The output should be limited to the line holding "(N.of_nat (String.length want))" and the lines after it through the end of the entries, each restated exactly.
■ ■ ■
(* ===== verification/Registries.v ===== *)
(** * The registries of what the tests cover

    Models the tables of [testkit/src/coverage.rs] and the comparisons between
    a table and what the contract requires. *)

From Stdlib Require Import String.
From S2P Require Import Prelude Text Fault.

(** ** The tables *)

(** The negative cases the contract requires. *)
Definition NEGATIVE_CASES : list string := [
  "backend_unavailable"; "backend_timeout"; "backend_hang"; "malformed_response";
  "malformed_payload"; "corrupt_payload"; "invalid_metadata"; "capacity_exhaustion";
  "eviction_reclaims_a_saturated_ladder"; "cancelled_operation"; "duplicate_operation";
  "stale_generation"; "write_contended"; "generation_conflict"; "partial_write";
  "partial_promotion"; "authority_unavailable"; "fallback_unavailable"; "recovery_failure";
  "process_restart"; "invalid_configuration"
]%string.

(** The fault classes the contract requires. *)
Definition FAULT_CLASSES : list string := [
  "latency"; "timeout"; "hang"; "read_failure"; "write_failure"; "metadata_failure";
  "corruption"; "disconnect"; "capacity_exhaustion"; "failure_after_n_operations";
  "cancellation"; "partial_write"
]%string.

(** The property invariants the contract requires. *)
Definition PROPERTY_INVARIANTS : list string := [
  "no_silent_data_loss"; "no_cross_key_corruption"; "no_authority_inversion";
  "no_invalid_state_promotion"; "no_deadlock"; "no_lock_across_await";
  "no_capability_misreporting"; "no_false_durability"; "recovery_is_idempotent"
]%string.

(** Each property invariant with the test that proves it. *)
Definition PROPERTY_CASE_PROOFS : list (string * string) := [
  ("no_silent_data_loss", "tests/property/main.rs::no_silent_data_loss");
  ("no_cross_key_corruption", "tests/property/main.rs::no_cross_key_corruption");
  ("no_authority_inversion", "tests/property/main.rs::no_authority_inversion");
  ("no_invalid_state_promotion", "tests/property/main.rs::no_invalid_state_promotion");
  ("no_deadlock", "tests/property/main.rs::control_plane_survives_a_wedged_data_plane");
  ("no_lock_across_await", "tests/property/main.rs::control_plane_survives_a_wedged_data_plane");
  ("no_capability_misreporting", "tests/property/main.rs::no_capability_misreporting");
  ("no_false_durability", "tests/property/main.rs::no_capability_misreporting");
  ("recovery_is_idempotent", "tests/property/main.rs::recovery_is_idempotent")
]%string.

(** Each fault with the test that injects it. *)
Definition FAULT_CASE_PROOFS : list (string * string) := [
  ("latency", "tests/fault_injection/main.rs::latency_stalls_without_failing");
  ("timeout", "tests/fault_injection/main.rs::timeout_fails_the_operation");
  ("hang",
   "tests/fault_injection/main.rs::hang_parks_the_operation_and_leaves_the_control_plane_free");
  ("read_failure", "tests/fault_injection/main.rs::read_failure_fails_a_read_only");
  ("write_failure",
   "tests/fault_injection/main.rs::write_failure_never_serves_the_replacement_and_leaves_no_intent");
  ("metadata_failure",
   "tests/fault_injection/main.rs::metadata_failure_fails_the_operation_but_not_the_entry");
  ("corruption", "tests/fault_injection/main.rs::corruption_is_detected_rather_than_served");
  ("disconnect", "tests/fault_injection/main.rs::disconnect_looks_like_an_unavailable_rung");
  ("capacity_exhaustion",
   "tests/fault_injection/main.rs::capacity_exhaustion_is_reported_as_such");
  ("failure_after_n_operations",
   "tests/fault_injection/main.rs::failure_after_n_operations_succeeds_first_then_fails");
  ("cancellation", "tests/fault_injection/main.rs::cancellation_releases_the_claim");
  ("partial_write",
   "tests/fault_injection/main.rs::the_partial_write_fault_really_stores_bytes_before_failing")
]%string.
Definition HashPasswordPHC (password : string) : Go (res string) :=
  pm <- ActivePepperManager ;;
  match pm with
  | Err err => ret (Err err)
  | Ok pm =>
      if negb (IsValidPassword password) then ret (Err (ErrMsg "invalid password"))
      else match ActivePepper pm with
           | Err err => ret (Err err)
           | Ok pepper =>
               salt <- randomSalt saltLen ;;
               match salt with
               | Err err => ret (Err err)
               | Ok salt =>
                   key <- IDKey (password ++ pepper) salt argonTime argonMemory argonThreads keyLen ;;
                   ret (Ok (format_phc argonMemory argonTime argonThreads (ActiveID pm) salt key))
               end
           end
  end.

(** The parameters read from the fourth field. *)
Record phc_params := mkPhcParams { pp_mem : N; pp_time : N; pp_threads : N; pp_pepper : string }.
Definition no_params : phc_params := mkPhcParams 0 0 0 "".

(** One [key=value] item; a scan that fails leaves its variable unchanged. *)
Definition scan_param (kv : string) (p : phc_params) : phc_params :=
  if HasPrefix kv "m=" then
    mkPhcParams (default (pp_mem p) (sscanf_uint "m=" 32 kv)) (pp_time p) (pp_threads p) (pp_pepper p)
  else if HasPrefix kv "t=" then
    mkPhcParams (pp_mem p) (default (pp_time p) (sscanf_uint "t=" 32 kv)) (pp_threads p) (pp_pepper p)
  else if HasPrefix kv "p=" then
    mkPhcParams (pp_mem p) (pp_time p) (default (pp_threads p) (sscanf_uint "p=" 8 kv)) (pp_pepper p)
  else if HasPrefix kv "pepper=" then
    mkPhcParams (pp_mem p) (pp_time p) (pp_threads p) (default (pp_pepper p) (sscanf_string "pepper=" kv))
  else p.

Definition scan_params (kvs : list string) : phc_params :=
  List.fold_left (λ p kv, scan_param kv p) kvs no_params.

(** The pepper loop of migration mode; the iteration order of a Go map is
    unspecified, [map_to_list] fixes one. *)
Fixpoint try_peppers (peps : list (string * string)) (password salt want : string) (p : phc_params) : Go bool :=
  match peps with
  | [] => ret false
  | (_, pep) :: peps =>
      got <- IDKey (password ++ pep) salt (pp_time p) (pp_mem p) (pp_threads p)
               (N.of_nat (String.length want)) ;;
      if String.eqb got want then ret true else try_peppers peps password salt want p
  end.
■ ■ ■
### Your solution
               (N.of_nat (String.length want)) ;;
      if String.eqb got want then ret true else try_peppers peps password salt want p
  end.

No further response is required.